それは一寸した閃きから生まれます。ほとんどが些細なことから、頭の中にあったことがさらにクリアになり、その事の基礎的なことが分かったときなのだと思います。簡単に言えば、普通の動きに気づいたときではないでしょうか。力や筋肉に頼るのではなく、感覚だけを研ぎ澄ました結果現れるものだと思います。
では次に記すようなことを、ほとんど考えずにただやってみてください。スキーを履いてやればどうなるか、なんて考えないことです。その時点で身体に力が入り、身構えてしまいますから。「たぶんスキーにも良いのだろうな」位に思ってやってください。

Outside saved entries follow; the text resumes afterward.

(** ** Precedence of the failures of a transfer *)

(** C2 as the specification states it fails: a transfer of amount 0 to an
    account that does not exist violates the existence and the amount
    preconditions; in the specified order the existence failure comes
    first, but the handler answers with the amount failure. *)
Lemma transfer_amount_checked_before_existence :
  let req := mkRequest 1 None
               (mkTransferBody (Some 2110000001) (Some 0) (Some 2199999999)
                               (Some "1234")) in
  first_violation toy_verify bank req specified_order
  = Some (mkResponse 404 (getError (ErrString "One or both bank accounts do not exist."))) /\
  fst (transfer toy_verify bank req)
  = mkResponse 400 (getError (ErrString "Invalid amount")) /\
  first_violation toy_verify bank req specified_order
  <> Some (fst (transfer toy_verify bank req)).
Proof.
  vm_compute. repeat split; try reflexivity. discriminate.
Qed.

(** C2, amended. The handler answers with the failure of the earliest
    violated precondition in the order: schema validation, same account,
    amount, existence of both accounts, ownership, funds, pin; it changes
    nothing then. When no precondition is violated it goes on to the
    transaction. *)
Theorem transfer_failure_precedence (argon2_verify : string -> string -> bool)
    (w : World) (req : Request TransferBody) :
  match first_violation argon2_verify w req handler_order with
  | Some res => transfer argon2_verify w req = (res, w)
  | None =>
      exists value senderAccount recipientAccount,
        validateTransfer (body req) = inr value /\
        find (accounts w) (t_source value) = Some senderAccount /\
        find (accounts w) (t_destination value) = Some recipientAccount /\
        transfer argon2_verify w req
        = transfer_write w req value senderAccount recipientAccount
  end.
Proof.
  unfold transfer, transfer_read, handler_order, first_violation, violation.
  destruct (validateTransfer (body req)) as [message | value]; [reflexivity |].
  destruct (t_source value =? t_destination value); [reflexivity |].
  rewrite (Z.ltb_antisym (t_amount value) 0).
  destruct (t_amount value <=? 0); cbn [negb]; [reflexivity |].
  destruct (find (accounts w) (t_source value)) as [s |] eqn:Hs; [| reflexivity].
  destruct (find (accounts w) (t_destination value)) as [r |] eqn:Hr; [| reflexivity].
  destruct (owner s =? userId req); cbn [negb]; [| reflexivity].
  rewrite (Z.leb_antisym (balance s) (t_amount value)).
  destruct (balance s <? t_amount value); cbn [negb]; [reflexivity |].
  destruct (argon2_verify (t_transaction_pin value) (transaction_pin s));
    cbn [negb]; [| reflexivity].
  exists value, s, r. repeat split; assumption || reflexivity.
Qed.

(** ** The pin check of a transfer *)

(** The transaction of a transfer never answers with the pin failure. *)
Lemma transfer_write_not_pin_failure (w : World) (req : Request TransferBody)
    (value : CreateTransferDto) (s r : Account) :
  json (fst (transfer_write w req value s r))
  <> getError (ErrString "Invalid transaction pin").
Proof.
  unfold transfer_write. rewrite transaction_transfer.
  destruct (_ && _); cbn; discriminate.
Qed.

(** A pin that does not verify leaves everything as it was, whatever the
    other preconditions. *)
Lemma transfer_bad_pin_changes_nothing (argon2_verify : string -> string -> bool)
    (w : World) (req : Request TransferBody) (value : CreateTransferDto)
    (senderAccount : Account) :
  validateTransfer (body req) = inr value ->
  find (accounts w) (t_source value) = Some senderAccount ->
  argon2_verify (t_transaction_pin value) (transaction_pin senderAccount) = false ->
  snd (transfer argon2_verify w req) = w /\
  committed (fst (transfer argon2_verify w req)) = false.
Proof.
  intros Hv Hs Hpin. unfold transfer, transfer_read. rewrite Hv, Hs, Hpin.
  destruct (t_source value =? t_destination value); [auto |].
  destruct (t_amount value <=? 0); [auto |].
  destruct (find (accounts w) (t_destination value)); [| auto].
  destruct (negb (owner senderAccount =? userId req)); [auto |].
  destruct (balance senderAccount <? t_amount value); auto.
Qed.

(** The pin check of a withdrawal, after the checks placed before it. *)
Lemma withdraw_pin_check (argon2_verify : string -> string -> bool)
    (w : World) (req : Request WithdrawalBody) (value : WithdrawalDto)
    (sourceAccount : Account) :
  validateWithdrawal (body req) = inr value ->
  find (accounts w) (w_source value) = Some sourceAccount ->
  w_amount value <= balance sourceAccount ->
  withdraw argon2_verify w req
  = if argon2_verify (w_transaction_pin value) (transaction_pin sourceAccount)
    then withdraw_write w req value sourceAccount
    else (mkResponse 400 (getError (ErrString "Invalid transaction pin")), w).
Proof.
  intros Hv Hs Hfunds. unfold withdraw, withdraw_read. rewrite Hv, Hs.
  assert ((balance sourceAccount <? w_amount value) = false) as ->
      by (apply Z.ltb_ge; lia).
  destruct (argon2_verify _ _); reflexivity.
Qed.

(** C4 as the specification states it fails: a transfer whose pin does
    not verify and whose amount exceeds the balance of the source is
    answered with the funds failure, not with the pin failure; the verify
    call is not reached. *)
Lemma transfer_wrong_pin_insufficient_funds :
  let req := mkRequest 1 None
               (mkTransferBody (Some 2110000001) (Some 500) (Some 2110000002)
                               (Some "$toy$nope")) in
  digest_verify "$toy$nope" (transaction_pin alice) = false /\
  transfer digest_verify bank req
  = (mkResponse 400 (getError (ErrString "Insufficient funds in the sender account.")),
     bank) /\
  fst (transfer digest_verify bank req)
  <> mkResponse 400 (getError (ErrString "Invalid transaction pin")).
Proof.
  vm_compute. repeat split; try reflexivity. discriminate.
Qed.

 身体の動きを大ざっぱに分けると、上下の動き、左右の動き、前後の動きと三つになります。身体を回すとか捻るという動きもありますが、筋肉に負荷がかかるので省きます。斜面を滑りながらこれらの動きをして、簡単に回転にむすびつくのは左右の動きです。この左右に傾けるだけの動きで連続ターンをするスキーロボットを私は見たことがあります。思考力のない模型が、ただ左右に傾くだけで小回りをしたのです。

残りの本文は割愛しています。